DEAR ABBY: At 78, my dad has given up on life. After a bout with cancer in his 50s, he has gone downhill with severe depression, sleep apnea, heart issues, etc. Dad sleeps about 20 hours a day, and refuses to do anything to improve his quality of life.
My mom is a vibrant woman of 70 who enjoys excellent health. She has many years ahead of her, but her quality of life has diminished because of my father. We encourage her to find some kind of life outside the home through friends, women's groups, church groups, etc., but she's reluctant to leave Dad. She's a youthful person who is, basically, living with a corpse.
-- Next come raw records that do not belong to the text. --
(** * Plotting helpers and the k-nearest-neighbours example script

    A shallow embedding of [plot_utility.py] and [sklearn_knn.py].

    The repository's own code only marshals arrays into calls of numpy,
    matplotlib and scikit-learn.  The embedding therefore represents every
    function of the repository as a program over _library calls_: a tree
    whose nodes are the calls the Python code makes, in evaluation order,
    and whose edges are the values the library hands back.  A program is
    run against a _handler_ that decides what each call returns (or
    raises); the run yields the result, the final library state and the log
    of the calls that were made.

    numpy is given a reference semantics ([Np]) on lists; float64 values are
    represented by exact rationals.  matplotlib, the predictor objects and
    scikit-learn stay abstract: statements quantify over their behaviour. *)

From Stdlib Require Import String DecimalString.
From Stdlib Require DecimalPos DecimalZ.
From Stdlib Require Import List Sorted ZArith QArith Qminmax Qround Bool Lia Lqa.
Import ListNotations.

Set Implicit Arguments.

(** ** Python values used by the two files *)

(** Exceptions the libraries raise. *)
Inductive exn : Type :=
| IndexError
| ValueError
| TypeError
| AttributeError
| LibraryError (msg : string).

(** Outcome of a call: a value, or a raised exception. *)
Inductive result (A : Type) : Type :=
| Ok (a : A)
| Raise (e : exn).

Arguments Ok {A} a.
Arguments Raise {A} e.

Definition rbind {A B} (r : result A) (f : A -> result B) : result B :=
  match r with
  | Ok a => f a
  | Raise e => Raise e
  end.
(** * Rate-Monotonic partitioning and simulation (main.py)

    A shallow embedding of [main.py]: the task / job / processor records,
    the Liu & Layland admission test, the First-Fit partitioner
    [partition_tasks_ff_rm] and the discrete-event loop of
    [run_simulation], followed by the properties proved about them.

    Modelling choices.

    - Python [int] is [Z].  [Task.period], [Task.execution_time] and
      [max_time] are annotated [int].
    - Floats of the partitioner ([Task.utilization], [sum], [math.pow],
      the comparison with the bound) are kept abstract: the class
      [PyFloat] names the binary64 operations the code calls, and every
      function of the partitioner is written against that interface, so
      a theorem about it holds whatever the rounding is.  What Python
      decides on the integers before rounding is concrete: a true
      division by zero raises [ZeroDivisionError], an integer too large
      for a binary64 raises [OverflowError].
    - Simulated time.  [current_time] starts at [0.0]; every other time
      of [run_simulation] is a sum or a difference of [int] periods,
      [int] execution times and the [int] horizon, hence an
      integer-valued float, which binary64 holds exactly below 2^53.
      Time is therefore [Z]; [float('inf')] is the constructor [Inf] of
      [etime].  On integer-valued operands the tolerance tests
      [x <= 1e-9] and [abs(x) < 1e-9] are [x <= 0] and [x = 0].
    - [list.sort(key=...)] and [sorted(..., key=...)] are stable; the
      result of a stable sort is determined by its input
      ([stable_sort_unique]), so an insertion sort stands for them.
    - Exceptions are the constructor [Raise] of [result]; the [while]
      loop takes fuel. *)

From Stdlib Require Import ZArith Lia Reals Lra.
From stdpp Require Import gmap strings list sorting pretty.

Local Open Scope Z_scope.

(** ** Exceptions *)

Inductive exn : Set := ZeroDivisionError | OverflowError.

Inductive result (A : Type) : Type :=
| Ok (a : A)
| Raise (e : exn).
Arguments Ok {A} a.
Arguments Raise {A} e.

#[global] Instance result_ret : MRet result := fun A a => Ok a.
#[global] Instance result_bind : MBind result := fun A B f m =>
  match m with
  | Ok a => f a
  | Raise e => Raise e
  end.

(** ** Floats of the partitioner *)

Class PyFloat : Type := {
  float : Type;
  (** [float(n)] for an [int] in range, and the literals [1.0], [2]. *)
  f_of_int : Z -> float;
  (** [a / b] on two [int]s, [b] non-zero, quotient in range. *)
  f_truediv : Z -> Z -> float;
  f_add : float -> float -> float;
  f_sub : float -> float -> float;
  f_mul : float -> float -> float;
  (** [math.pow]. *)
  f_pow : float -> float -> float;
  (** The builtin [sum] over floats, started from the [int] [0]. *)
  f_sum : list float -> float;
  (** [x <= y]. *)
  f_le : float -> float -> bool
}.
I love my father, but his refusal to do anything to make his life better (treat his sleep apnea, get some exercise, take his meds properly) makes me realize he won't change. I hate that two lives are being destroyed because of Dad's choices. How can I make Mom see her life could be better? -- TROUBLED SON IN ILLINOIS
DEAR TROUBLED SON: You and your mom should schedule an appointment with your father's physician to discuss everything you have disclosed to me. His doctor needs to know he sleeps 20 hours a day and isn't compliant in taking his meds. And you need to find out whether your father's condition is improvable at this point, because you may be judging him too harshly.
While your mother's life might improve if she got out more, it's possible that if she took the time away from your dad she would feel too guilty to get the most out of it. If there are family members or friends who would stay with him while she went out, she might be more receptive. Remember, you can always suggest, but don't push.